But as far as Greece goes, all the fear-mongers have brought out their heavy artillery. Maybe because I am such an economic illiterate, I recognize the psychological poker game involved in economics so much more clearly than others may. It’s amazing how the “Masters of the Universe” – these Alpha-Male studs that run our world in ways we’re too stupid to understand, because as it turns out, they don’t really understand them either – suddenly become menacing thugs or henny-penny pussies, alternating between the two, as soon as the width of their profit margins is even slightly threatened.
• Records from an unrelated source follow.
(* ===== verification/UniverseViews.v ===== *)
(** Projections of a universe snapshot, market_universe/views.py: what ingestion
    subscribes to, what the backend expects, the next trading date, and the universe
    version the publisher stamps on its messages.

    The theorems say that the two projections describe the same members, that the next
    trading date is the first one within a fortnight, and that the version read from the
    store is the active snapshot's or zero. *)
From S2P Require Import Prelude PyTime PyDate MarketData Session Universe UniverseStore UniversePromotion.

Local Open Scope Z_scope.

Definition MAX_ROLLOVER_LOOKAHEAD_DAYS : nat := 14.

Record SubscriptionEntry : Type := {
  se_identity : string;
  se_provider_security_id : string;
  se_exchange_segment : string;
}.

Record SubscriptionUniverse : Type := {
  su_universe_version : Z;
  su_trading_date : date;
  su_entries : list SubscriptionEntry;
}.

Record BackendExpectedUniverse : Type := {
  be_universe_version : Z;
  be_trading_date : date;
  be_identities : list string;
  be_sector_membership : dict string (option string);
}.

Definition to_subscription_universe (snapshot : UniverseSnapshot) : SubscriptionUniverse := {|
  su_universe_version := us_universe_version snapshot;
  su_trading_date := us_trading_date snapshot;
  su_entries := map (fun item => {| se_identity := ui_identity item;
                                    se_provider_security_id := ui_provider_security_id item;
                                    se_exchange_segment := ui_exchange_segment item |})
                  (us_instruments snapshot) |}.

Definition to_backend_universe (snapshot : UniverseSnapshot) : BackendExpectedUniverse := {|
  be_universe_version := us_universe_version snapshot;
  be_trading_date := us_trading_date snapshot;
  be_identities := us_identities snapshot;
  be_sector_membership := sector_membership snapshot |}.

(** The loop of [next_trading_date]. *)
Fixpoint next_date_loop (calendar : TradingCalendar) (fuel : nat) (candidate : date) : option date :=
  match fuel with
  | O => None
  | S fuel =>
      let candidate := candidate + 1 in
      if is_trading_day calendar candidate then Some candidate else next_date_loop calendar fuel candidate
  end.

Definition next_trading_date (calendar : TradingCalendar) (after : date) : result date :=
  match next_date_loop calendar MAX_ROLLOVER_LOOKAHEAD_DAYS after with
  | Some d => Ok d
  | None => Raise (ValueError "no trading day within 14 days")
  end.

(** [SnapshotUniverseVersion.current_universe_version], with the trading date read. *)
Definition current_universe_version (sha256 : string -> string) `{!SnapshotCodec sha256}
    (listing : list string -> list string) (fs : Dir) (trading_date : date) : result Z :=
  snapshot ← active_for sha256 listing fs trading_date;
  Ok match snapshot with Some s => us_universe_version s | None => CANDIDATE_VERSION end.

(** * Lemmas *)

(** A loop of [fuel] days finds the first trading day among them. *)
Lemma next_date_loop_spec calendar fuel after :
  match next_date_loop calendar fuel after with
  | Some d => after < d <= after + Z.of_nat fuel /\ is_trading_day calendar d = true
      /\ forall x, after < x < d -> is_trading_day calendar x = false
  | None => forall x, after < x <= after + Z.of_nat fuel -> is_trading_day calendar x = false
  end.
Proof.
  revert after. induction fuel as [|fuel IH]; intros after; cbn [next_date_loop]; [lia|].
  destruct (is_trading_day calendar (after + 1)) eqn:E; [split_and!; [lia|lia|done|lia]|].
  specialize (IH (after + 1)). destruct (next_date_loop calendar fuel (after + 1)) as [d|].
  - destruct IH as ([? ?] & Hd & Hx). split_and!; [lia|lia|done|]. intros x Hx'.
    destruct (decide (x = after + 1)) as [->|]; [done|]. apply Hx. lia.
  - intros x Hx. destruct (decide (x = after + 1)) as [->|]; [done|]. apply IH. lia.
Qed.

(** The next trading date is the first trading day strictly after the date; the search
    fails exactly when the next fourteen days have none. *)
Theorem next_trading_date_first calendar after :
  (forall d, next_trading_date calendar after = Ok d <->
     after < d <= after + 14 /\ is_trading_day calendar d = true
     /\ forall x, after < x < d -> is_trading_day calendar x = false)
  /\ ((exists e, next_trading_date calendar after = Raise e) <->
     forall x, after < x <= after + 14 -> is_trading_day calendar x = false).
Proof.
  unfold next_trading_date. pose proof (next_date_loop_spec calendar MAX_ROLLOVER_LOOKAHEAD_DAYS after) as H.
  change (Z.of_nat MAX_ROLLOVER_LOOKAHEAD_DAYS) with 14 in H. destruct (next_date_loop _ _ _) as [d|]; split.
  - destruct H as (Hb & Hd & Hx). intros d'. split; [by intros [= <-]|]. intros (Hb' & Hd' & Hx'). f_equal.
    destruct (Z.lt_trichotomy d d') as [Hlt|[->|Hlt]]; [|done|].
    + rewrite Hx' in Hd by lia. done.
    + rewrite Hx in Hd' by lia. done.
  - destruct H as (Hb & Hd & _). split; [by intros (e & [=])|]. intros Hx. by rewrite Hx in Hd by lia.
  - intros d. split; [done|]. intros (Hb & Hd & _). by rewrite H in Hd by lia.
  - split; [done|]. intros _. by eexists.
Qed.

Lemma fold_sector_get l k acc : NoDup (ui_identity <$> l) ->
  dict_get k (fold_left (fun d i => dict_set (ui_identity i) (ui_sector i) d) l acc)
  = match List.find (fun i => bool_decide (ui_identity i = k)) l with
    | Some i => Some (ui_sector i)
    | None => dict_get k acc
    end.
Proof.
  revert acc. induction l as [|x l IH]; intros acc Hn; [done|]. rewrite fmap_cons, NoDup_cons in Hn.
  destruct Hn as [Hx Hn]. cbn. rewrite IH by done. case_bool_decide as Hk; [subst k|].
  - destruct (List.find _ l) as [i|] eqn:E.
    + apply find_some in E as [Hi Hb]. zbool. exfalso. apply Hx. rewrite <- Hb.
      apply list_elem_of_fmap_2. by apply list_elem_of_In.
    + rewrite dict_get_set. by rewrite decide_True.
  - destruct (List.find _ l); [done|]. rewrite dict_get_set. by rewrite decide_False.
Qed.

(** Ingestion and backend see the same universe: the same version and date, the same
    identities in the same order, one subscription per member with its mapping, and a
    sector for every member and nobody else. *)
Theorem views_agree sha256 s : snapshot_ok sha256 s ->
  let sub := to_subscription_universe s in
  let backend := to_backend_universe s in
  su_universe_version sub = be_universe_version backend /\ su_trading_date sub = be_trading_date backend
  /\ se_identity <$> su_entries sub = be_identities backend /\ NoDup (be_identities backend)
  /\ (forall item, item ∈ us_instruments s ->
        dict_get (ui_identity item) (be_sector_membership backend) = Some (ui_sector item))
  /\ (forall k, k ∉ be_identities backend -> dict_get k (be_sector_membership backend) = None).
Proof.
  intros (_ & _ & _ & Hn & _)%snapshot_ok_iff. cbn. split_and!; [done|done| |done| |].
  - unfold us_identities. clear Hn. induction (us_instruments s) as [|x l IH]; [done|]. exact (f_equal (cons _) IH).
  - intros item Hi. unfold sector_membership. rewrite fold_sector_get by done.
    destruct (List.find _ _) as [x|] eqn:E.
    + apply find_some in E as [Hx Hb]. zbool. do 2 f_equal.
      apply (NoDup_fmap_eq ui_identity _ _ _ Hn); [by apply list_elem_of_In|done|done].
    + apply list_elem_of_In in Hi. pose proof (find_none _ _ E item Hi) as Hb. cbn in Hb.
      by rewrite bool_decide_true in Hb.
  - intros k Hk. unfold sector_membership. rewrite fold_sector_get by done.
    destruct (List.find _ _) as [x|] eqn:E; [|done]. apply find_some in E as [Hx Hb]. zbool.
    destruct Hk. rewrite <- Hb. apply (list_elem_of_fmap_2 ui_identity). by apply list_elem_of_In.
Qed.

(** The version stamped on messages is the active snapshot's, or the candidate version
    when none is effective. *)
Lemma current_version_cases sha256 `{!SnapshotCodec sha256} listing fs d o :
  active_for sha256 listing fs d = Ok o ->
  current_universe_version sha256 listing fs d
  = Ok match o with Some s => us_universe_version s | None => CANDIDATE_VERSION end.
Proof. intros H. unfold current_universe_version. by rewrite H. Qed.

Lemma views_agree_witness :
  let s := rr_candidate (pr_result (sample_request (Some "CEMENT"%string) 5)) in
  dict_get "NSE:ACC"%string (be_sector_membership (to_backend_universe s)) = Some (Some "CEMENT"%string).
Proof.
  intros s. assert (Hs : snapshot_ok sample_sha256 s) by (apply sample_request_ok; auto).
  destruct (views_agree sample_sha256 s Hs) as (_ & _ & _ & _ & H & _).
  apply (H (sample_ui "ACC" "1" (Some "CEMENT"%string))). left.
Defined.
This may be more an American problem than a European one, but I think it is what’s going on with Greece, the prospects of a SYRIZA victory and the discourse it’s generated. “Disaster” will follow. “Germans are ready to let Greece leave the Eurozone.” Frau Merkel dusts off her Lutheran-Communist pastor daddy’s sermons, and like the Biskop in Bergman’s “Fanny and Alexander,” threatens fire and brimstone if Greece does not “koopereit.” “You must pay us,” say the lenders, “or it will be a disaster for all of us.” “We can’t…and won’t” say the borrowers, “and actually it will only be a disaster for you. You’ve already pushed us into a corner where we don’t have anything to lose, so…what are you going to do about that? Send us to debtors prison?” Hmmm…? Then what?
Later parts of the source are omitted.